The installation of shielding structures is part of an extensive project to protect the 400 hectare archaeological site, sometimes referred to as the “city of the mouthless”, from harsh natural conditions.
Shahr-e Yeri is one of the earliest settlements in the country, located near the Pirazman village of Meshkin Shahr in northwestern Ardebil Province. The archaeological site was added to the list of national cultural heritage in 1931.
“More than a decade has passed since the (latest) archaeological exploration of Shahr-e Yeri, and unfortunately this memory of an 8,000-year-old civilization has been exposed to snow and rain … [installing] Roofing and the related studies were carried out in less than two years, ”CHTN quoted the tourism director of Nader Fallahi province on Saturday.

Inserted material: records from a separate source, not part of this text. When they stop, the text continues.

(** * hops: broker client, sequence runner and worker loop

    A shallow embedding of the Go packages [nats] (broker client and
    sequence aggregator), [internal/runner] (sequence runner) and [worker]
    (worker loop) of the hops orchestrator, and the properties of its
    specification proved (or refuted) over that embedding.
    Further parts embed the constructors of the notify and the worker
    client, the rule decoder of the package [dsl] and its reader of rule
    directories, with properties read off the code.

    Conventions.
    - A Go [error] value is an [error]; a nilable [error] is an
      [option error] ([None] is [nil]).
    - Calls into the broker library, the clock and the loggers are effects:
      every call appends one [Event] to the trace, and the value the
      outside world answers with is given by an oracle that may depend on
      the whole trace so far.
    - A computation is a function from the trace to an [Outcome] and the
      extended trace; besides returning it may panic, or block for ever on
      a receive nobody serves. *)

From Stdlib Require Import ZArith String Ascii List Lia Permutation Sorted.
From stdpp Require Import gmap strings list sorting pretty.

Open Scope string_scope.
Open Scope list_scope.
Open Scope stdpp_scope.

Local Set Warnings "-register-all".

(** ** Go's [strings] package (byte strings) *)

(** [strings.Index]: position of the first occurrence of [substr] in [s]. *)
Fixpoint strings_Index (s substr : string) : option nat :=
  if String.prefix substr s then Some 0
  else match s with
       | EmptyString => None
       | String _ s' => S <$> strings_Index s' substr
       end.

(** [strings.Contains]. *)
Definition strings_Contains (s substr : string) : bool :=
  match strings_Index s substr with Some _ => true | None => false end.

(** [strings.Cut]: slice [s] around the first instance of [sep]. *)
Definition strings_Cut (s sep : string) : string * string * bool :=
  match strings_Index s sep with
  | Some i =>
      (substring 0 i s,
       substring (i + String.length sep) (String.length s - (i + String.length sep)) s,
       true)
  | None => (s, "", false)
  end.

(** [strings.Join]. *)
Definition strings_Join (elems : list string) (sep : string) : string :=
  String.concat sep elems.

Definition newline : string := String (ascii_of_nat 10) "".
Definition tab : string := String (ascii_of_nat 9) "".

(** ** Errors *)

(** The error values this program creates or receives.  [errorString] is
    what [errors.New], [fmt.Errorf] without [%w] and the broker library
    produce; [wrapError] is [fmt.Errorf] with [%w] (it keeps the formatted
    text and the wrapped error); [joinError] is the result of
    [errors.Join]; [multiError] is go-multierror's [*Error]. *)
Inductive error : Type :=
| errorString (s : string)
| wrapError (msg : string) (err : error)
| joinError (errs : list error)
| multiError (errs : list error).

(** go-multierror's [ListFormatFunc], on the texts of the errors. *)
Definition multierror_ListFormat (es : list string) : string :=
  match es with
  | [e] => "1 error occurred:" +:+ newline +:+ tab +:+ "* " +:+ e +:+ newline +:+ newline
  | _ =>
      pretty (N.of_nat (length es)) +:+ " errors occurred:" +:+ newline +:+ tab
        +:+ strings_Join (map (fun e => "* " +:+ e) es) (newline +:+ tab)
        +:+ newline +:+ newline
  end.

(** The [Error()] method. *)
Fixpoint Error (e : error) : string :=
  match e with
  | errorString s => s
  | wrapError msg _ => msg
  | joinError errs => strings_Join (map Error errs) newline
  | multiError errs => multierror_ListFormat (map Error errs)
  end.

(** [fmt.Errorf(prefix + "%w", err)]. *)
Definition fmt_Errorf_w (prefix : string) (err : error) : error :=
  wrapError (prefix +:+ Error err) err.

(** [errors.Join]: [nil] arguments are dropped; [nil] when none is left. *)
Definition errors_Join (errs : list (option error)) : option error :=
  match omap id errs with
  | [] => None
  | es => Some (joinError es)
  end.

(** [multierror.Append(err, e)] for a non-nil [e]: a [*multierror.Error] on
    either side is flattened; any other non-nil [err] becomes the first
    element. *)
Definition multierror_Append (err : option error) (e : error) : error :=
  let flat := match e with multiError es => es | _ => [e] end in
  match err with
  | None => multiError flat
  | Some (multiError es) => multiError (es ++ flat)
  | Some other => multiError (other :: flat)
  end.

(** ** Data of the broker library *)

Definition bytes : Type := list Byte.byte.

(** [time.Duration]: a count of nanoseconds (int64; no operation below
    leaves the range for an ack-wait that is in range). *)
Definition Duration : Type := Z.
Definition Second : Duration := 1000000000%Z.
Definition Minute : Duration := (60 * Second)%Z.

(** [time.Time]: the zero value, or an instant read from the clock. *)
Inductive Time : Type := ZeroTime | Instant (ns : Z).

(** A [jetstream.Msg] as delivered by a consumer: subject, payload and the
    stream sequence of its metadata.  Its acknowledgement methods are
    effects ([msgOp] below). *)
Record Msg : Type := {
  Subject : string;
  Data : bytes;
  StreamSeq : N;
}.

(** [jetstream.RawStreamMsg], as returned by [GetLastMsgForSubject]. *)
Record RawStreamMsg : Type := {
  raw_Subject : string;
  raw_Sequence : N;
  raw_Data : bytes;
}.

Record PubAck : Type := {
  ack_Stream : string;
  ack_Sequence : N;
}.

Inductive DeliverPolicy : Type :=
  DeliverAllPolicy | DeliverLastPolicy | DeliverNewPolicy.

Record OrderedConsumerConfig : Type := {
  oc_FilterSubjects : list string;
  oc_DeliverPolicy : DeliverPolicy;
}.

(** [jetstream.ConsumerConfig]; a field the code leaves out has Go's zero
    value (the empty string, [DeliverAllPolicy], 0). *)
Record ConsumerConfig : Type := {
  cc_Name : string;
  cc_Durable : string;
  cc_Description : string;
  cc_FilterSubject : string;
  cc_DeliverPolicy : DeliverPolicy;
  cc_AckWait : Duration;
}.

(** A consumer with an empty durable name is ephemeral. *)
Definition ephemeral (cfg : ConsumerConfig) : bool :=
  bool_decide (cc_Durable cfg = "").

(** The methods of [jetstream.Msg] that answer the broker. *)
Inductive MsgOp : Type :=
| OpAck
| OpDoubleAck
| OpNak
| OpNakWithDelay (d : Duration)
| OpTerm
| OpInProgress.

Inductive LogLevel : Type := LDebug | LInfo | LWarn | LError.

Inductive ConnOption : Type :=
| RetryOnFailedConnect (b : bool)
| MaxReconnects (n : Z)
| ReconnectWait (d : Duration).

(** ** Effects *)

Inductive Event : Type :=
| EvConnect (url : string) (opts : list ConnOption)
| EvJetStreamNew
| EvDrain
| EvPublish (subject : string) (data : bytes)
| EvOrderedConsumer (stream : string) (cfg : OrderedConsumerConfig)
| EvMessages
| EvNext
| EvStream (stream : string)
| EvGetLastMsgForSubject (subject : string)
| EvCreateConsumer (stream : string) (cfg : ConsumerConfig)
| EvUUID
| EvMsgOp (m : Msg) (op : MsgOp)
| EvLog (lvl : LogLevel) (err : option error) (text : string)
| EvSequenceCallback (sequenceId : string) (bundle : gmap string bytes)
| EvGoHandler (m : Msg)
| EvNewTicker (d : Duration)
| EvTickerStop
| EvNow
| EvConsume
| EvConsumeStop.

Definition Trace : Type := list Event.

Inductive Outcome (A : Type) : Type :=
| Ret (a : A)
| Panic (e : error)
| Blocked.
Arguments Ret {A} a.
Arguments Panic {A} e.
Arguments Blocked {A}.

Definition M (A : Type) : Type := Trace -> Outcome A * Trace.

Definition M_ret {A} (a : A) : M A := fun tr => (Ret a, tr).

Definition M_bind {A B} (m : M A) (k : A -> M B) : M B :=
  fun tr =>
    match m tr with
    | (Ret a, tr') => k a tr'
    | (Panic e, tr') => (Panic e, tr')
    | (Blocked, tr') => (Blocked, tr')
    end.

Global Instance M_MRet : MRet M := @M_ret.
Global Instance M_MBind : MBind M := fun A B k m => M_bind m k.

(** One call to the outside world: the oracle [answer] sees the trace so
    far, and the call is recorded. *)
Definition call {A} (ev : Event) (answer : Trace -> A) : M A :=
  fun tr => (Ret (answer tr), tr ++ [ev]).

(** A call whose answer the program does not use. *)
Definition emit (ev : Event) : M unit := call ev (fun _ => tt).

Definition panic {A} (e : error) : M A := fun tr => (Panic e, tr).

(** A receive that is never served. *)
Definition block {A} : M A := fun tr => (Blocked, tr).

(** The loggers ([Logger] of the packages [nats] and [worker], zerolog in
    the runner). *)
Definition Debugf (text : string) : M unit := emit (EvLog LDebug None text).
Definition Infof (text : string) : M unit := emit (EvLog LInfo None text).
Definition Warnf (text : string) : M unit := emit (EvLog LWarn None text).
Definition Errf (err : option error) (text : string) : M unit :=
  emit (EvLog LError err text).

The site includes an Iron Age fortress, three prehistoric temples, and dozens of stones with bizarre mouthless faces carved on them. During its heyday, the bodies of the dead were buried with special ceremonies and rituals in accordance with religious beliefs. However, most of the graves were found without skeletons due to illegal excavation, according to the Circle of Ancient Iranian Studies.
More than 10,000 ancient petroglyphs and rock carvings have been discovered in and around Meshkin Shahr in recent years. Some of the objects show representations of people doing archery, cavalry in rhythmic and magical themes. There are also petroglyphs depicting mountain goats, boat anchors, shooting and war scenes, as well as deer hunting scenes in an individual and collective form.